Fortunately, Newport has a number of evidence-based ‘life hacks’ to combat this. Fundamentally, they come down to one thing: remove all distractions. You might think you are already doing this by turning off your phone occasionally. But you need to go further: don’t just turn off your phone; put it in a lead-lined box and bury it at the bottom of the ocean. Quit all social media. Isolate yourself from all modern life. Smash the Wi-Fi router. Move to a small island. Then, and only then, through a state of pure asceticism, might you get some work done.

However, this perfect state of deep thought might not necessarily be achievable if you want to keep your job, in which case some of the following suggestions might enable you to get the most out of your brain.

E-mail better

Shake the habit. E-mail is the worst attention thief. It has myriad means of misdirection, from the on-screen pop-up, to the envelope icon, to the alluring bold font in the unread e-mail folder. There is some ‘brain reward centre’ stuff happening with e-mail — it tells you that you are important and wanted, even if it is only an invite to write for a “presgitious new jorunal” [sic]. The easiest way to limit e-mail’s impact is to turn it off completely.

Burst transmission. That said, you still need to be in touch with the outside world. I try to limit myself to bursts. I can sustain focus for about 50 minutes, after which I reward myself with 5 minutes of e-mail, which inevitably turns into 10. No, this is not perfect and yes, resetting after 10 minutes is tricky, but it is much more effective than having the e-mail monkey on your back for the whole day.

Short and sweet. E-mail overload is universal and often exponential. ‘CC alls’, imprecise e-mails leading to immediate clarification and e-mail ‘tennis’ while trying to settle on a date all add to this burden. Making your e-mails concise and final means everyone wins. For example, instead of suggesting a time to meet, send a calendar invite directly. One question I don’t have the answer to is when to say ‘thank you’, balancing the need not to upset someone with not getting stuck in a further round of acknowledgment and counter-acknowledgement. Send better e-mail and ye shall receive better e-mail.

Do it later. E-mail is an insatiable beast; it feels like it needs immediate action: it doesn’t. Scan read, flag things for later and do it in batches.

Not now

Batching non-essential tasks can be applied to more than e-mail. I’ve found there is no way to stop the random thoughts coming, but it is possible to reduce their derailing impact. If a thought crops up, I scribble it onto a Post-it note and then batch busy work into times of the day when I am normally less productive.

Find a space

Your shared office maintained at slightly the wrong temperature, next door to a chatty neighbour with a penchant for pickled fish, might not be the ideal place to achieve the Zen of deep work. Try working elsewhere: libraries, cafes, at home. I get a surprising amount of writing done on the train to work — an added benefit of London commuters not talking to each other.

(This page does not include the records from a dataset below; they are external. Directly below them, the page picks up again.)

Lemma consistent_assign env s w v w' :
  s ∈ function_statements f → is_assign s = true → (dest s ∈ U → env !! dest s = None) →
  eval_rvalue ops arguments env (rvalue s) w ⇓ (v, w') → consistent env →
  consistent (<[dest s := v]> env).
Proof.
  intros Hs Ha Hd Hv [Hn Hc Hy]. split.
  - rewrite lookup_insert_ne; [done | by apply dest_real].
  - intros s0 c v0 Hs0 Ha0 Hc0 Hu Hv0. destruct (decide (dest s0 = dest s)) as [E|E].
    + assert (s0 = s) as -> by (apply same_dest; auto). rewrite lookup_insert_eq in Hv0.
      injection Hv0 as <-. by eapply eval_constant.
    + rewrite lookup_insert_ne in Hv0 by done. eauto.
  - intros s0 y v0 Hs0 Ha0 Hc0 Hu Hv0. pose proof (copy_source_used _ _ Hs0 Hc0) as Hyu.
    assert (Hyv : env !! y = Some v0).
    { destruct (decide (dest s0 = dest s)) as [E|E]; [|rewrite lookup_insert_ne in Hv0 by done; eauto].
      assert (s0 = s) as -> by (apply same_dest; auto). rewrite lookup_insert_eq in Hv0.
      injection Hv0 as <-. by eapply eval_copy. }
    rewrite lookup_insert_ne; [done|]. intros <-. rewrite Hd in Hyv by done. done.
Qed.
Lemma consistent_call env x v : x ≠ kNoLocal →
  (∀ s, s ∈ function_statements f → is_assign s = true → dest s ∈ U → dest s ≠ x) →
  (x ∈ U → env !! x = None) → consistent env → consistent (<[x := v]> env).
Proof.
  intros Hx Hs Hu [Hn Hc Hy]. split.
  - by rewrite lookup_insert_ne.
  - intros s0 c v0 Hs0 Ha0 Hc0 Hu0 Hv0. rewrite lookup_insert_ne in Hv0 by (intros ->; naive_solver). eauto.
  - intros s0 y v0 Hs0 Ha0 Hc0 Hu0 Hv0. pose proof (copy_source_used _ _ Hs0 Hc0) as Hyu.
    rewrite lookup_insert_ne in Hv0 by (intros ->; naive_solver).
    specialize (Hy _ _ _ Hs0 Ha0 Hc0 Hu0 Hv0). rewrite lookup_insert_ne; [done|]. intros <-.
    by rewrite Hu in Hy.
Qed.

(** Matching statements compute the same environment. *)
Lemma eval_operands_matches env l l' w vs w' : consistent env →
  Forall2 (operand_matches ops arguments consistent) l l' →
  eval_operands (W:=W) ops arguments env l w ⇓ (vs, w') →
  eval_operands (W:=W) ops arguments env l' w ⇓ (vs, w').
Proof.
  intros Hc Hl. unfold eval_operands, stuck_unless, lift.
  destruct (mapM _ l) as [vs0|] eqn:E; [|done]. intros [= -> ->].
  cut (mapM (eval_operand ops arguments env) l' = Some vs); [by intros ->|].
  revert vs E. induction Hl as [|o o' l l' Ho Hl IH]; intros vs; simpl; [done|].
  destruct (eval_operand _ _ env o) as [v|] eqn:Ev; [|done]. simpl.
  destruct (mapM _ l) as [vs1|]; simpl; [|done]. intros [= <-].
  by rewrite (Ho env v Hc Ev), (IH vs1).
Qed.
Lemma eval_rvalue_matches env s s' w v w' : consistent env →
  statement_matches ops arguments consistent s s' →
  eval_rvalue ops arguments env (rvalue s) w ⇓ (v, w') →
  eval_rvalue ops arguments env (rvalue s') w ⇓ (v, w').
Proof.
  intros Hc [Hh Ho]. unfold eval_rvalue. intros H. inv_eff H.
  rewrite (eff_bind_eq _ _ _ _ _ (eval_operands_matches _ _ _ _ _ _ Hc Ho E)).
  rewrite Hh. destruct s as [? ? [] ?]; exact H.
Qed.

(** The invariant of a run: [A] holds of the locals that are defined later. *)
Definition undefined (A : LocalRef → Prop) env : Prop := ∀ x, x ∈ U → A x → env !! x = None.

Lemma run_statements_matches (A : LocalRef → Prop) l l' env w env1 w1 :
  Forall2 (statement_matches ops arguments consistent) l l' →
  (∀ s, s ∈ l → s ∈ function_statements f) →
  NoDup (base.filter (λ x, x ∈ U) (l ≫= statement_defs)) →
  (∀ x, x ∈ U → x ∈ l ≫= statement_defs → ¬ A x) →
  consistent env → undefined (λ x, x ∈ l ≫= statement_defs ∨ A x) env →
  run_statements ops arguments env l w ⇓ (env1, w1) →
  run_statements ops arguments env l' w ⇓ (env1, w1) ∧ consistent env1 ∧ undefined A env1.
Proof.
  intros Hl. revert env w. induction Hl as [|s s' l l' Hs Hl IH]; intros env w Hin Hnd HA Hc Hu.
  { intros [= <- <-]. split_and!; [done|done|]. intros x Hx HAx. apply Hu; auto. }
  cbn [run_statements]. intros H. inv_eff H. simpl in Hnd, HA. unfold undefined in Hu. simpl in Hu.
  rewrite filter_app, NoDup_app in Hnd. destruct Hnd as (_ & Hd & Hnd).
  assert (Hin' : ∀ s, s ∈ l → s ∈ function_statements f) by (intros; apply Hin; by right).
  assert (Hk : st_kind s' = st_kind s) by by rewrite (matches_header _ _ _ _ _ Hs).
  unfold run_statement in E. unfold run_statement at 1. rewrite Hk.
  destruct (is_assign s) eqn:Ha.
  - pose proof Ha as Hka. unfold is_assign in Hka. apply bool_decide_eq_true in Hka.
    rewrite Hka in E |- *. inv_eff E. injection E as <- <-.
    rename r0 into v. pose proof (eval_rvalue_matches _ _ _ _ _ _ Hc Hs E0) as Ev.
    assert (Hd' : dest s' = dest s) by by rewrite (matches_header _ _ _ _ _ Hs).
    assert (Hsd : dest s ∈ statement_defs s) by by apply statement_defs_elem.
    assert (Hfresh : dest s ∈ U → env !! dest s = None) by (intros; apply Hu; [done|left; set_solver]).
    unfold mbind at 1, eff_bind at 1. unfold mbind at 1, eff_bind at 1. rewrite Ev. simpl. rewrite Hd'.
    apply IH; auto.
    + intros x Hx Hx'. apply HA; [done|]. set_solver.
    + eapply consistent_assign; eauto. apply Hin. by left.
    + intros x Hx HAx. rewrite lookup_insert_ne; [apply Hu; [done|]; set_solver|]. intros <-.
      destruct HAx as [Hxl|HAx]; [|by apply (HA (dest s)); [|apply elem_of_app; left|]].
      apply (Hd (dest s)); by apply list_elem_of_filter.
  - unfold is_assign in Ha. assert (Er : r = env ∧ w0 = w) by (destruct (st_kind s); [by rewrite bool_decide_true in Ha by done|..];
      by injection E as <- <-). destruct Er as [-> ->].
    assert (En : ∀ w, (match st_kind s with
      | StatementKind.Assign => v ← eval_rvalue ops arguments env (rvalue s'); mret (<[dest s':=v]> env)
      | _ => mret env end : eff W (gmap LocalRef V)) w = Ret (env, w))
      by (destruct (st_kind s); [by rewrite bool_decide_true in Ha by done|..]; done).
    rewrite (eff_bind_eq _ _ _ _ _ (En w)). apply IH; auto.
    + intros x Hx Hx'. apply HA; [done|]. set_solver.
    + intros x Hx HAx. apply Hu; [done|]. set_solver.
Qed.

Lemma call_dest_distinct i b x s : blocks f !! i = Some b → x ∈ terminator_defs (terminator b) →
  s ∈ function_statements f → is_assign s = true → dest s ∈ U → dest s ≠ x.
Proof.
  intros Hi Hx (j & b' & Hj & Hs)%function_statements_elem Ha Hu <-.
  assert (Hd : dest s ∈ block_statements b' ≫= statement_defs).
  { apply list_elem_of_bind. exists s. split; [by apply statement_defs_elem|done]. }
  assert (j = i) as -> by (eapply (defs_distinct _ _ _ _ (dest s)); eauto; apply elem_of_app; auto).
  rewrite Hi in Hj. injection Hj as <-.
  pose proof (block_defs_NoDup b (list_elem_of_lookup_2 _ _ _ Hi)) as Hnd.
  unfold block_defs in Hnd. rewrite filter_app, NoDup_app in Hnd. destruct Hnd as (_ & Hnd & _).
  apply (Hnd (dest s)); by apply list_elem_of_filter.
Qed.
Lemma eval_condition_matches env x x' w c w' : consistent env →
  local_matches consistent x x' → eval_condition (W:=W) ops env x w ⇓ (c, w') →
  eval_condition (W:=W) ops env x' w ⇓ (c, w').
Proof.
  intros Hc Hx. unfold eval_condition. destruct (env !! x) as [v|] eqn:E; [|done].
  by destruct (Hx env v Hc E) as [-> _].
Qed.

Lemma run_terminator_matches (A : LocalRef → Prop) i b t' env w next w1 :
  let t := terminator b in
  blocks f !! i = Some b → terminator_matches ops arguments consistent t t' →
  (∀ x, x ∈ U → x ∈ terminator_defs t → ¬ A x) →
  consistent env → undefined (λ x, x ∈ terminator_defs t ∨ A x) env →
  run_terminator ops arguments env t w ⇓ (next, w1) →
  run_terminator ops arguments env t' w ⇓ (next, w1) ∧
  match next with
  | inl (c, env1) => c ∈ successors t ∧ consistent env1 ∧ undefined A env1
  | inr _ => True
  end.
Proof.
  intros t Hi [Ht Hcond Hret Hargs] HA Hc Hu. rewrite Ht.
  assert (HuA : undefined A env) by (intros x Hx HAx; apply Hu; auto).
  unfold run_terminator, successors. cbn [with_uses tm_kind target then_block else_block tm_callee
    args call_dest call_resume condition return_value].
  destruct (tm_kind t) eqn:Hk; intros H.
  - injection H as <- <-. split_and!; [done|by left|done|done].
  - inv_eff H. injection H as <- <-.
    rewrite (eff_bind_eq _ _ _ _ _ (eval_condition_matches _ _ _ _ _ _ Hc Hcond E)).
    split_and!; [done | destruct r; [by left | by right; left] | done | done].
  - destruct (decide (return_value t = kNoLocal)) as [E|E].
    + rewrite bool_decide_true in H by done. rewrite bool_decide_true by done. by injection H as <- <-.
    + rewrite bool_decide_false in H by done. inv_eff H. injection H as <- <-.
      unfold stuck_unless, lift in E0. destruct (env !! return_value t) as [v|] eqn:Ev; [|done].
      injection E0 as <- <-. destruct (Hret env v Hc Ev) as [Ev' Hn].
      rewrite bool_decide_false by done. unfold stuck_unless. by rewrite Ev'.
  - inv_eff H. inv_eff H. injection H as <- <-.
    rewrite (eff_bind_eq _ _ _ _ _ (eval_operands_matches _ _ _ _ _ _ Hc Hargs E)).
    rewrite (eff_bind_eq _ _ _ _ _ E0). split; [done|]. split; [by left|].
    unfold terminator_defs in HA, Hu. rewrite bool_decide_true in HA, Hu by done.
    case_bool_decide as Hn; [done|]. simpl in HA, Hu.
    assert (Hd : call_dest t ∈ terminator_defs t).
    { unfold terminator_defs. rewrite bool_decide_true, bool_decide_false by done. by left. }
    split.
    + apply consistent_call; [done| |intros; apply Hu; [done|left; by left]|done].
      intros s Hs Ha Hsu. by eapply (call_dest_distinct i b).
    + intros x Hx HAx. rewrite lookup_insert_ne; [by apply HuA|]. intros <-.
      by apply (HA (call_dest t)); [|left|].
  - inv_eff H. injection H as <- <-.
    rewrite (eff_bind_eq _ _ _ _ _ (eval_condition_matches _ _ _ _ _ _ Hc Hcond E)).
    split; [done|]. destruct r; [|done]. split_and!; [by left|done|done].
  - done.
Qed.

But it is not just about work. Making your brain better is more than 9 to 5. The Internet has invaded our lives to the extent that we cannot switch off. And you might argue that it is just downtime, but the habit of endlessly checking devices leads to a loop of inattention and a dilution of focus during working hours.

A lot of a scientist’s job relies on creativity, which in turn relies upon your subconscious doing some of the work. But it can’t do this when overloaded with cat videos, envious thoughts about your friends’ self-reported quality of life and pictures of someone else’s lunch. Stepping back from social and work media after certain times of day both help.

More radically, aspire to be bored. Put your phone away and if you have five spare seconds, keep them spare. Being click-baited to generate advertising income for unscrupulous publishers doesn’t do any good to you or the world.

Health warning

At the beginning of the summer, I tried the full ‘academic monk’ thing and failed. There were some mitigating circumstances for my lack of focus, but then again I’m sure there will be next summer, and the summer after that.

Clearing your head has clear benefits: better productivity; being more present with friends and family; brilliant ideas. It is also slightly addictive in itself — achieving deep focus and really working through a problem is intensely satisfying. We’re all working hard enough. It’s time to work smarter.

This is an article from the Nature Careers Community.

What are science?

Apparently we all fucking love science, or at least we love pretty pictures, anecdotal facts, chemical explosions and slightly preachy environmentalism.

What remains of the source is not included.